Any nurse knows that you have to check the 5 rights and any nurse knows that when you are giving a medication intended for an immediate response (such as whether anxiety was relieved in Charlene's case), you hang around assess. She willfully ignored those voices and now Charlene is dead. She displayed multiple "at risk" behaviors which were the only elements required for a criminal charge of Reckless Homicide in Tennessee.
I certainly don't need to have the last word on this but I have firmly believed this after looking at all angles and removing my own emotional reaction to the case. You certainly can have your opinion.
On 11/2/2019 at 2:37 PM, JKL33 said:Your position is to demand that staff level individuals answer while the master continues to foil safety. My position is to start with making the master toe the line and as always, to hold individuals accountable all the way down the line. Because that is infinitely more likely to actually affect patient safety on a large scale. The reason we are not achieving safety is because right now it is too easy to limit significant, life-altering consequences mostly to individuals (especially those who don't have the bargaining power to foist them off onto someone else).
No, you are misrepresenting what I have said. Both industry/facilities AND individual nurses have responsibility/accountability as I said earlier on this thread. Nurses by virtue of their license are held responsible and accountable for their safe practice; my stating this fact does not mean that I think industry/facilities have no responsibility. I have never said that industry/facilities have no responsibility. I also said I believe there is a need for increased government oversight/regulation of industry/facilities and you replied to me that that wouldn't work, to which I told you that that appears to be a contradictory position to hold. Then you told me in reply to my question that you know that industry/facilities won't voluntarily make changes to support nurses safe practice.

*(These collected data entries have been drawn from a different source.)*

Lemma rb_not_leaf t n : rb t (S n) -> t <> E.
Proof. by inversion 1. Qed.

(** One step of the fix-up, the sibling being black. *)
Lemma rb_drest d c t p v s n : rb t n -> rb s (S n) -> color s = RBBLK ->
  match drest d c t p v s with
  | (true, t1) => (c = RBBLK -> deficit t1 (S n)) /\ (c = RBRED -> deficit t1 n) /\ color t1 = c
  | (false, t1) =>
      (c = RBBLK -> rb t1 (S (S n))) /\ (c = RBRED -> rb t1 (S n)) /\ color t1 = c
  end.
Proof.
  intros Ht Hs Hc. unfold drest.
  pose proof (rb_black_inv d s n Hs Hc) as Hb. pose proof (rb_black_inv (opp d) s n Hs Hc) as He.
  destruct (Z.eqb_spec (color (kid d s)) RBBLK) as [Ecb|Ecb];
    destruct (Z.eqb_spec (color (kid (opp d) s)) RBBLK) as [Ece|Ece]; cbn [andb].
  - assert (rb (node d RBBLK t p v (node d RBRED (kid d s) (addr s) (val s) (kid (opp d) s))) (S n))
      as H by auto with rb.
    split_and!; [intros ->; left; by destruct d|intros ->; right|by destruct d].
    split; [by destruct d|]. by destruct d.
  - destruct (rb_color _ _ He) as [|Hce]; [done|].
    split_and!; [intros ->|intros ->|by destruct d]; auto 6 with rb.
    apply rb_node_red; auto 6 with rb; [by destruct d|by destruct (kid (opp d) s)].
  - destruct (rb_color _ _ Hb) as [|Hcb]; [done|].
    destruct (rb_red_inv d _ _ Hb Hcb) as [_ Hb1], (rb_red_inv (opp d) _ _ Hb Hcb) as [_ Hb2].
    split_and!; [intros ->|intros ->|by destruct d]; auto 6 with rb.
    apply rb_node_red; auto 6 with rb; by destruct d.
  - destruct (rb_color _ _ He) as [|Hce]; [done|].
    split_and!; [intros ->|intros ->|by destruct d]; auto 6 with rb.
    apply rb_node_red; auto 6 with rb; [by destruct d|by destruct (kid (opp d) s)].
Qed.

Lemma plug_black k n : rbk k n -> forall t, color t = RBBLK \/ k <> [] ->
  color (plug t k) = RBBLK.
Proof.
  induction 1 as [n|d x v s k n Hs Hc Hb Hk _ IH|d x v s k n Hs _ IH]; intros t Ht.
  - by destruct Ht.
  - rewrite plug_cons. apply IH. by right.
  - rewrite plug_cons. apply IH. left. by destruct d.
Qed.

Lemma set_color_same t : color t = RBBLK -> set_color RBBLK t = t.
Proof. destruct t; cbn; [done|]. by intros ->. Qed.

Lemma rb_ok_plug t k n : rb t n -> rbk k n -> color t = RBBLK -> rb_ok (plug t k).
Proof.
  intros Ht Hk Hc. split; [by apply (plug_black k n); [|left]|].
  destruct (rb_plug k n Hk t Ht (or_introl Hc)) as [m Hm]. exists m.
  rewrite set_color_same in Hm; [done|]. by apply (plug_black k n); [|left].
Qed.

Lemma rb_ok_set t k n : rb t n -> rbk k n -> color t = RBBLK \/ black_top k ->
  rb_ok (set_color RBBLK (plug t k)).
Proof.
  intros Ht Hk Hc. split; [by destruct (plug t k)|]. by apply (rb_plug k n).
Qed.

Lemma rb_ok_dfix k : forall t n, deficit t n -> rbk k (S n) -> rb_ok (dfix t k).
Proof.
  induction k as [|[d c p v s] k IH]; intros t n Ht Hk; cbn [dfix].
  { destruct Ht as [[Hc Ht]|[Hc Ht]]; (split; [by destruct t|]); [|by exists (S n)].
    exists n. by rewrite set_color_same. }
  destruct Ht as [[Hc Ht]|[Hc Ht]]; rewrite Hc.
  2: { change (RBRED =? RBBLK) with false. cbn iota.
       apply (rb_ok_plug _ _ (S n)); [done|done|by destruct t]. }
  change (RBBLK =? RBBLK) with true. cbn iota.
  inversion Hk as [|? ? ? ? ? ? Hs Hcs Hb Hne Hk'|? ? ? ? ? ? Hs Hk']; subst.
  - rewrite Hcs. change (RBBLK =? RBRED) with false. cbn iota.
    pose proof (rb_drest d RBRED t p v s n Ht Hs Hcs) as Hd.
    destruct (drest _ _ _ _ _ _) as [[] t1]; destruct Hd as (_ & Hd & Hct); specialize (Hd eq_refl).
    + by apply (IH t1 n).
    + apply (rb_ok_set t1 k (S n)); [done|done|by right].
  - destruct (rb_color s (S n) Hs) as [Hcs|Hcs]; rewrite Hcs.
    + change (RBBLK =? RBRED) with false. cbn iota.
      pose proof (rb_drest d RBBLK t p v s n Ht Hs Hcs) as Hd.
      destruct (drest _ _ _ _ _ _) as [[] t1]; destruct Hd as (Hd & _ & Hct); specialize (Hd eq_refl).
      * by apply (IH t1 (S n)).
      * apply (rb_ok_set t1 k (S (S n))); [done|done|by left].
    + change (RBRED =? RBRED) with true. cbn iota zeta.
      destruct (rb_red_inv d s _ Hs Hcs) as [Hcb Hb], (rb_red_inv (opp d) s _ Hs Hcs) as [Hce He].
      pose proof (rb_drest d RBRED t p v (kid d s) n Ht Hb Hcb) as Hd.
      assert (rbk (Fr d RBBLK (addr s) (val s) (kid (opp d) s) :: k) (S n)) as Hk2
        by by constructor.
      destruct (drest _ _ _ _ _ _) as [[] t1]; destruct Hd as (_ & Hd & Hct); specialize (Hd eq_refl).
      * destruct Hd as [[Hc1 _]|[_ Hd]]; [by rewrite Hct in Hc1|].
        apply (rb_ok_plug _ _ (S n)); [done|done|by destruct t1].
      * apply (rb_ok_set t1 _ (S n)); [done|done|by right].
Qed.

Lemma entries_plug_eq t t' k : entries t = entries t' -> entries (plug t k) = entries (plug t' k).
Proof. intros H. by rewrite !entries_plug, H. Qed.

You mentioned "the people" sending qualified persons to replace the CEO.
1 hour ago, Susie2310 said:No, you are misrepresenting what I have said. Both industry/facilities AND individual nurses have responsibility/accountability as I said earlier on this thread.
Alright, I did not mean to not give you credit for a previous rebuttal in which you admitted that (after you theorized that individuals were concerned about the prosecution of this case because they don't want to lose their [inappropriate] "just culture" protections).
1 hour ago, Susie2310 said:I also said I believe there is a need for increased government oversight/regulation of industry/facilities and you replied to me that that wouldn't work, to which I told you that that appears to be a contradictory position to hold.
I can't help you with that. The only thing I will concede is that the right type of regulation could help. But there are some elements of even this case that should serve as a clue that we don't have a mind toward the type of regulation that would be helpful. I have already humored you with some ideas.
1 hour ago, Susie2310 said:You mentioned "the people" sending qualified persons to replace the CEO.
If that is the type of regulation you have in mind, then we agree. Maybe I misunderstood; I thought you were calling for more of what we have already.
MunoRN, RN
8,058 Posts
I think you're arguing whether it's better practice to do more assessment than less, or to err on the side of caution rather than not, I don't disagree with your general point.
For her lack of assessment to justify a criminal charge, or even just action against her license, it would have to be established that isn't something that regularly occurs, which in my experience is not an argument that can be made.